----- DATA FOR PROCESSING -----

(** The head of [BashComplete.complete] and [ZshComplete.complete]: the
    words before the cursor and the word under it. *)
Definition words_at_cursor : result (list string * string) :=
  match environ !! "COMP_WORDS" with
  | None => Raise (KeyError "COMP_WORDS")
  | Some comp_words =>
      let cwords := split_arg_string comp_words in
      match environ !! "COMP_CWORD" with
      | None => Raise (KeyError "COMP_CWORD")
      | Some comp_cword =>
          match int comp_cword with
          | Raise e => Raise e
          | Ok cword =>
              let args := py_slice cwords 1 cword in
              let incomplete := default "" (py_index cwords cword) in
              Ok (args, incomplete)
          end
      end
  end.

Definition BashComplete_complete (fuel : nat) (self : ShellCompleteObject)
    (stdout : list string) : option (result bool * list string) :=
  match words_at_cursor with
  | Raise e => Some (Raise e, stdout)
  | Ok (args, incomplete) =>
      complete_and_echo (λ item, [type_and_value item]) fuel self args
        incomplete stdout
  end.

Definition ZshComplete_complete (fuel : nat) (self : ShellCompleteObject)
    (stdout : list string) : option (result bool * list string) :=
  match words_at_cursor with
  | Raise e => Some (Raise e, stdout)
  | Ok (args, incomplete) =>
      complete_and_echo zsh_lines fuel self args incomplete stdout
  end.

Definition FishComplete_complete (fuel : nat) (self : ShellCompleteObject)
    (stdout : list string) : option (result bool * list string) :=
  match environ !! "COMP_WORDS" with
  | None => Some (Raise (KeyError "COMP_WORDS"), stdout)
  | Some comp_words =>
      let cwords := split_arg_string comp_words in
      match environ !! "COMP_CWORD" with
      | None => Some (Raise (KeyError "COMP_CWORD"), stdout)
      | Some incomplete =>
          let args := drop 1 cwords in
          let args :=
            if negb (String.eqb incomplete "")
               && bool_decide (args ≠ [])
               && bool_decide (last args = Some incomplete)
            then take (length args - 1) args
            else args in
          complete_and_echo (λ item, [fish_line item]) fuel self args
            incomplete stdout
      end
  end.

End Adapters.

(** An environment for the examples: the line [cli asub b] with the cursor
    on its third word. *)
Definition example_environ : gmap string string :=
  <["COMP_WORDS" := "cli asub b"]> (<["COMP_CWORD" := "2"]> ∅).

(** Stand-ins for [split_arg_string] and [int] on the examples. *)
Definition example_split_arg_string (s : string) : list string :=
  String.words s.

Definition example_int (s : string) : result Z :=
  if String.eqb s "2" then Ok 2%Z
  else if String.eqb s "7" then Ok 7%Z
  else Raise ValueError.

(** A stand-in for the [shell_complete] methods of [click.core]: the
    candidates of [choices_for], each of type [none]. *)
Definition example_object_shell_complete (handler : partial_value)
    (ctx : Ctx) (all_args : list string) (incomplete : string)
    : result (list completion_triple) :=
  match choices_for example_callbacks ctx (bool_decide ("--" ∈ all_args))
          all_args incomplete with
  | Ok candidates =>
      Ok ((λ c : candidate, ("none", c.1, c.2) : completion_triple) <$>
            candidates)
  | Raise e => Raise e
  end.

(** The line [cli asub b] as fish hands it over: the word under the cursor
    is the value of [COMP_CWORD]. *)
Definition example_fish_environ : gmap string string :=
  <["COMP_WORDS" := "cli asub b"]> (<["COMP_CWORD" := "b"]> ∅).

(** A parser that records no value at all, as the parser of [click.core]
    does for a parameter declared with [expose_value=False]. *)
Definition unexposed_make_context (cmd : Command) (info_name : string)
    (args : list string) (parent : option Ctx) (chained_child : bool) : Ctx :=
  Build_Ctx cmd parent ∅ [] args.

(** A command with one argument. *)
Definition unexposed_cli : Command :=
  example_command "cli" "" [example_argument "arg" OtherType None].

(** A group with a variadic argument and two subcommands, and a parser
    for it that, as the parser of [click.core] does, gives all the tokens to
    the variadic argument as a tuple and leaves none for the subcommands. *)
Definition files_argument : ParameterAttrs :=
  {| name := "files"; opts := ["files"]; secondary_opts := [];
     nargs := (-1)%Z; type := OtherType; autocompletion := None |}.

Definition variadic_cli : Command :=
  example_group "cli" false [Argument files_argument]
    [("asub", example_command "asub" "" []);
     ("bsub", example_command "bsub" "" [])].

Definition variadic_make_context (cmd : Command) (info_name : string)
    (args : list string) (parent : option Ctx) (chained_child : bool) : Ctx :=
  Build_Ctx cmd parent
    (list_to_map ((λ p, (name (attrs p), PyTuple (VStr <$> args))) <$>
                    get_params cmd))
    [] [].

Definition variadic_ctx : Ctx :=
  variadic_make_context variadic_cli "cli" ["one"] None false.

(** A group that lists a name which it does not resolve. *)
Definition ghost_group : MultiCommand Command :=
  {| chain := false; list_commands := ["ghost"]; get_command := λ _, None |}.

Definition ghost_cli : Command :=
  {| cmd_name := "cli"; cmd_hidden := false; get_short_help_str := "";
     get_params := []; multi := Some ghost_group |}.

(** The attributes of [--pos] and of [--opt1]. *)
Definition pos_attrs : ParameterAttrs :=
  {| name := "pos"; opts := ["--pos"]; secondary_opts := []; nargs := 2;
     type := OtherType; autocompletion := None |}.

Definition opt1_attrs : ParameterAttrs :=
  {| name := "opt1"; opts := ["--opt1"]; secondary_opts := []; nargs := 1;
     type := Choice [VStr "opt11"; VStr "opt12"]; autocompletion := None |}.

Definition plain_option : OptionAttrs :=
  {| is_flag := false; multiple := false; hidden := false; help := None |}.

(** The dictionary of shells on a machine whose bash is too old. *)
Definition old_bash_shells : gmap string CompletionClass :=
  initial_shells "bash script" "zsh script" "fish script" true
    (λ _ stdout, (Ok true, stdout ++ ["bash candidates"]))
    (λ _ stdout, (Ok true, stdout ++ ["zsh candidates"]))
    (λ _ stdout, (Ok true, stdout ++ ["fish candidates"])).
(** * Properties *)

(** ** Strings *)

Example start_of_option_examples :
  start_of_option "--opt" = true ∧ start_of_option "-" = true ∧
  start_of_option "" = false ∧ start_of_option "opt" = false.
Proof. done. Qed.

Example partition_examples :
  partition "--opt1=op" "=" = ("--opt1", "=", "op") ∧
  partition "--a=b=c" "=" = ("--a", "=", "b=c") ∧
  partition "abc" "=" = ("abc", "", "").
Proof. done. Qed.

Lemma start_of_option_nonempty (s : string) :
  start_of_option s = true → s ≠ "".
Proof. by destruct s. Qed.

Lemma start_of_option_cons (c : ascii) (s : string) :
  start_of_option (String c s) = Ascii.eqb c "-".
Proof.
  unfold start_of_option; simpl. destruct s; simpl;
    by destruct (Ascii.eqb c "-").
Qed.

-----

= PROBLEM DETAILS =
Each record above is to be reproduced exactly, in full.

= PROBLEM SOLUTION =
(** The head of [BashComplete.complete] and [ZshComplete.complete]: the
    words before the cursor and the word under it. *)
Definition words_at_cursor : result (list string * string) :=
  match environ !! "COMP_WORDS" with
  | None => Raise (KeyError "COMP_WORDS")
  | Some comp_words =>
      let cwords := split_arg_string comp_words in
      match environ !! "COMP_CWORD" with
      | None => Raise (KeyError "COMP_CWORD")
      | Some comp_cword =>
          match int comp_cword with
          | Raise e => Raise e
          | Ok cword =>
              let args := py_slice cwords 1 cword in
              let incomplete := default "" (py_index cwords cword) in
              Ok (args, incomplete)
          end
      end
  end.

Definition BashComplete_complete (fuel : nat) (self : ShellCompleteObject)
    (stdout : list string) : option (result bool * list string) :=
  match words_at_cursor with
  | Raise e => Some (Raise e, stdout)
  | Ok (args, incomplete) =>
      complete_and_echo (λ item, [type_and_value item]) fuel self args
        incomplete stdout
  end.

Definition ZshComplete_complete (fuel : nat) (self : ShellCompleteObject)
    (stdout : list string) : option (result bool * list string) :=
  match words_at_cursor with
  | Raise e => Some (Raise e, stdout)
  | Ok (args, incomplete) =>
      complete_and_echo zsh_lines fuel self args incomplete stdout
  end.

Definition FishComplete_complete (fuel : nat) (self : ShellCompleteObject)
    (stdout : list string) : option (result bool * list string) :=
  match environ !! "COMP_WORDS" with
  | None => Some (Raise (KeyError "COMP_WORDS"), stdout)
  | Some comp_words =>
      let cwords := split_arg_string comp_words in
      match environ !! "COMP_CWORD" with
      | None => Some (Raise (KeyError "COMP_CWORD"), stdout)
      | Some incomplete =>
          let args := drop 1 cwords in
          let args :=
            if negb (String.eqb incomplete "")
               && bool_decide (args ≠ [])
               && bool_decide (last args = Some incomplete)
            then take (length args - 1) args
            else args in
          complete_and_echo (λ item, [fish_line item]) fuel self args
            incomplete stdout
      end
  end.

End Adapters.

(** An environment for the examples: the line [cli asub b] with the cursor
    on its third word. *)
Definition example_environ : gmap string string :=
  <["COMP_WORDS" := "cli asub b"]> (<["COMP_CWORD" := "2"]> ∅).

(** Stand-ins for [split_arg_string] and [int] on the examples. *)
Definition example_split_arg_string (s : string) : list string :=
  String.words s.

Definition example_int (s : string) : result Z :=
  if String.eqb s "2" then Ok 2%Z
  else if String.eqb s "7" then Ok 7%Z
  else Raise ValueError.

(** A stand-in for the [shell_complete] methods of [click.core]: the
    candidates of [choices_for], each of type [none]. *)
Definition example_object_shell_complete (handler : partial_value)
    (ctx : Ctx) (all_args : list string) (incomplete : string)
    : result (list completion_triple) :=
  match choices_for example_callbacks ctx (bool_decide ("--" ∈ all_args))
          all_args incomplete with
  | Ok candidates =>
      Ok ((λ c : candidate, ("none", c.1, c.2) : completion_triple) <$>
            candidates)
  | Raise e => Raise e
  end.

(** The line [cli asub b] as fish hands it over: the word under the cursor
    is the value of [COMP_CWORD]. *)
Definition example_fish_environ : gmap string string :=
  <["COMP_WORDS" := "cli asub b"]> (<["COMP_CWORD" := "b"]> ∅).

(** A parser that records no value at all, as the parser of [click.core]
    does for a parameter declared with [expose_value=False]. *)
Definition unexposed_make_context (cmd : Command) (info_name : string)
    (args : list string) (parent : option Ctx) (chained_child : bool) : Ctx :=
  Build_Ctx cmd parent ∅ [] args.

(** A command with one argument. *)
Definition unexposed_cli : Command :=
  example_command "cli" "" [example_argument "arg" OtherType None].

(** A group with a variadic argument and two subcommands, and a parser
    for it that, as the parser of [click.core] does, gives all the tokens to
    the variadic argument as a tuple and leaves none for the subcommands. *)
Definition files_argument : ParameterAttrs :=
  {| name := "files"; opts := ["files"]; secondary_opts := [];
     nargs := (-1)%Z; type := OtherType; autocompletion := None |}.

Definition variadic_cli : Command :=
  example_group "cli" false [Argument files_argument]
    [("asub", example_command "asub" "" []);
     ("bsub", example_command "bsub" "" [])].

Definition variadic_make_context (cmd : Command) (info_name : string)
    (args : list string) (parent : option Ctx) (chained_child : bool) : Ctx :=
  Build_Ctx cmd parent
    (list_to_map ((λ p, (name (attrs p), PyTuple (VStr <$> args))) <$>
                    get_params cmd))
    [] [].

Definition variadic_ctx : Ctx :=
  variadic_make_context variadic_cli "cli" ["one"] None false.

(** A group that lists a name which it does not resolve. *)
Definition ghost_group : MultiCommand Command :=
  {| chain := false; list_commands := ["ghost"]; get_command := λ _, None |}.

Definition ghost_cli : Command :=
  {| cmd_name := "cli"; cmd_hidden := false; get_short_help_str := "";
     get_params := []; multi := Some ghost_group |}.

(** The attributes of [--pos] and of [--opt1]. *)
Definition pos_attrs : ParameterAttrs :=
  {| name := "pos"; opts := ["--pos"]; secondary_opts := []; nargs := 2;
     type := OtherType; autocompletion := None |}.

Definition opt1_attrs : ParameterAttrs :=
  {| name := "opt1"; opts := ["--opt1"]; secondary_opts := []; nargs := 1;
     type := Choice [VStr "opt11"; VStr "opt12"]; autocompletion := None |}.

Definition plain_option : OptionAttrs :=
  {| is_flag := false; multiple := false; hidden := false; help := None |}.

(** The dictionary of shells on a machine whose bash is too old. *)
Definition old_bash_shells : gmap string CompletionClass :=
  initial_shells "bash script" "zsh script" "fish script" true
    (λ _ stdout, (Ok true, stdout ++ ["bash candidates"]))
    (λ _ stdout, (Ok true, stdout ++ ["zsh candidates"]))
    (λ _ stdout, (Ok true, stdout ++ ["fish candidates"])).
(** * Properties *)

(** ** Strings *)

Example start_of_option_examples :
  start_of_option "--opt" = true ∧ start_of_option "-" = true ∧
  start_of_option "" = false ∧ start_of_option "opt" = false.
Proof. done. Qed.

Example partition_examples :
  partition "--opt1=op" "=" = ("--opt1", "=", "op") ∧
  partition "--a=b=c" "=" = ("--a", "=", "b=c") ∧
  partition "abc" "=" = ("abc", "", "").
Proof. done. Qed.

Lemma start_of_option_nonempty (s : string) :
  start_of_option s = true → s ≠ "".
Proof. by destruct s. Qed.

Lemma start_of_option_cons (c : ascii) (s : string) :
  start_of_option (String c s) = Ascii.eqb c "-".
Proof.
  unfold start_of_option; simpl. destruct s; simpl;
    by destruct (Ascii.eqb c "-").
Qed.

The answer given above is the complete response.